The gas-tight steel containment liner plate is one of the protective barriers employed in Nuclear Power Plants (NPPs) to shield the exterior environment from the release of radioactive particles in the event of an accident or an attack. In certain NPPs the containment liner is embedded in concrete, making it challenging to inspect by non-destructive means.
Concrete is inherently heterogeneous which means that sound propagating in concrete behaves in an almost unpredictable manner due to the vast amount of internal scatters. This leads to a high level of acoustic attenuation and other phenomena which makes concrete inspection using ultrasound a challenging task. Conventional ultrasound typically measures attenuation or time-of-flight (to estimate sound velocity). The resolution is proportional to the wavelength and small defects require small wavelengths. These small wavelengths are effectively attenuated in concrete, thus impairing the detection capabilities of conventional techniques.

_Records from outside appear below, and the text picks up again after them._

Lemma key_timestamp_at enc off tag v rest :
  is_i64 v → timestamp_in_range v = true → (tag = 10 ∨ tag = 11) →
  suffix_at enc off (be_bytes 8 (flip_sign v) ++ rest) →
  key_timestamp tag enc off = Ok (if tag =? 10 then RTimestamp v else RTimestampTz v, off + 8).
Proof.
  intros Hv Hr Htag Hs. unfold key_timestamp.
  destruct (key_fixed_at 8 _ _ _ _ "TIMESTAMP value" (zlen_be_bytes 8 _) Hs) as [-> _]. cbn [result_bind].
  rewrite be_val_flip by done. unfold decode_timestamp_value. rewrite Hr. cbn [negb].
  by destruct Htag as [-> | ->].
Qed.

Lemma key_value_at enc off v e rest :
  relational_value_wf v → encode_ordered_relational_value v = Ok e → suffix_at enc off (e ++ rest) →
  ∃ w, key_value enc off = Ok (w, off + zlen e) ∧ same_key_value v w.
Proof.
  intros Hv He Hs.
  assert (∃ e', e = kind_rank v :: e') as [e' Ee] by (destruct v; cbn in He; simplify_eq/=; rewrite ?escaped_spec; by eexists).
  rewrite Ee in Hs. destruct (key_byte_at _ _ _ _ "value tag" Hs) as [Hb Hs1].
  unfold key_value. rewrite Hb. cbn [result_bind]. clear Hb Hs. rewrite Ee, zlen_cons, Z.add_assoc.
  destruct v; cbn [encode_ordered_relational_value] in He; try discriminate He; injection He as He;
    rewrite ?escaped_spec in He; rewrite <- He in Ee; injection Ee as <-; clear e He;
    cbn [kind_rank Z.eqb Pos.eqb orb]; cbn [relational_value_wf] in Hv.
  - eexists; split; [|by apply same_key_value_refl]. by rewrite Z.add_0_r.
  - eexists; split; [|by apply same_key_value_refl]. unfold key_boolean.
    destruct (key_byte_at _ _ _ _ "boolean value" Hs1) as [-> _]. by destruct b.
  - eexists; split; [|by apply same_key_value_refl].
    destruct (key_fixed_at 8 _ _ _ _ "BIGINT value" (zlen_be_bytes 8 _) Hs1) as [-> _]. cbn [result_bind].
    by rewrite be_val_flip, zlen_be_bytes.
  - eexists; split; [|by apply same_key_value_refl].
    destruct (key_fixed_at 8 _ _ _ _ "DOUBLE PRECISION value" (zlen_be_bytes 8 _) Hs1) as [-> _]. cbn [result_bind].
    rewrite be_val_bytes by (by apply ordered_bits_range). by rewrite decode_bits_ordered, zlen_be_bytes.
  - assert (zlen (to_ordered_bytes d) = ORDERED_LEN) as Hl by (unfold zlen; by rewrite length_to_ordered_bytes).
    destruct (ordered_roundtrip_encode d Hv) as (d' & Ed & Hw & Hval). exists (RDecimal d'). split.
    + unfold key_decimal. destruct (key_fixed_at ORDERED_LEN _ _ _ _ "Decimal value" Hl Hs1) as [-> _].
      cbn [result_bind]. rewrite Ed. cbn. by rewrite Hl.
    + assert (Decimal_cmp d d' = Eq) as Hc by (rewrite Decimal_cmp_value, Hval by done; apply Z.compare_refl).
      split_and!; [done|done| |done]. cbn. do 2 f_equal. symmetry. by apply bytes_cmp_eq.
  - destruct Hv as [Hu Hv]. eexists; split; [|by apply same_key_value_refl]. unfold key_text.
    rewrite (escaped_at _ _ text rest Hv ltac:(rewrite app_assoc; exact Hs1)). cbn. by rewrite Hu.
  - eexists; split; [|by apply same_key_value_refl].
    by rewrite (escaped_at _ _ bs rest Hv ltac:(rewrite app_assoc; exact Hs1)).
  - destruct Hv as [Hl Hv]. eexists; split; [|by apply same_key_value_refl].
    destruct (key_fixed_at 16 _ _ _ _ "UUID value" Hl Hs1) as [-> _]. cbn. by rewrite Hl.
  - destruct Hv as [Hv Hr]. eexists; split; [|by apply same_key_value_refl].
    rewrite (key_timestamp_at _ _ 10 micros rest) by (done || by left). by rewrite zlen_be_bytes.
  - destruct Hv as [Hv Hr]. eexists; split; [|by apply same_key_value_refl].
    rewrite (key_timestamp_at _ _ 11 micros rest) by (done || by right). by rewrite zlen_be_bytes.
Qed.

In contrast to conventional ultrasound techniques, nonlinear ultrasound studies waveform distortion, i.e. changes to the spectral content of the transmitted elastic wave. Defects may distort elastic waves considerably even if the wavelengths are some order of magnitude greater than the defect size. As such, these techniques are generally well suited for the detection of precursors to critical deterioration in solids.
This project aims to assess the feasibility of employing advanced nonlinear ultrasonic techniques to detect and image corrosion damage in concrete-embedded steel liners.
This project is funded by Energiforsk (BET165) and the Swedish Radiation Safety Authority (SSM2019-1114).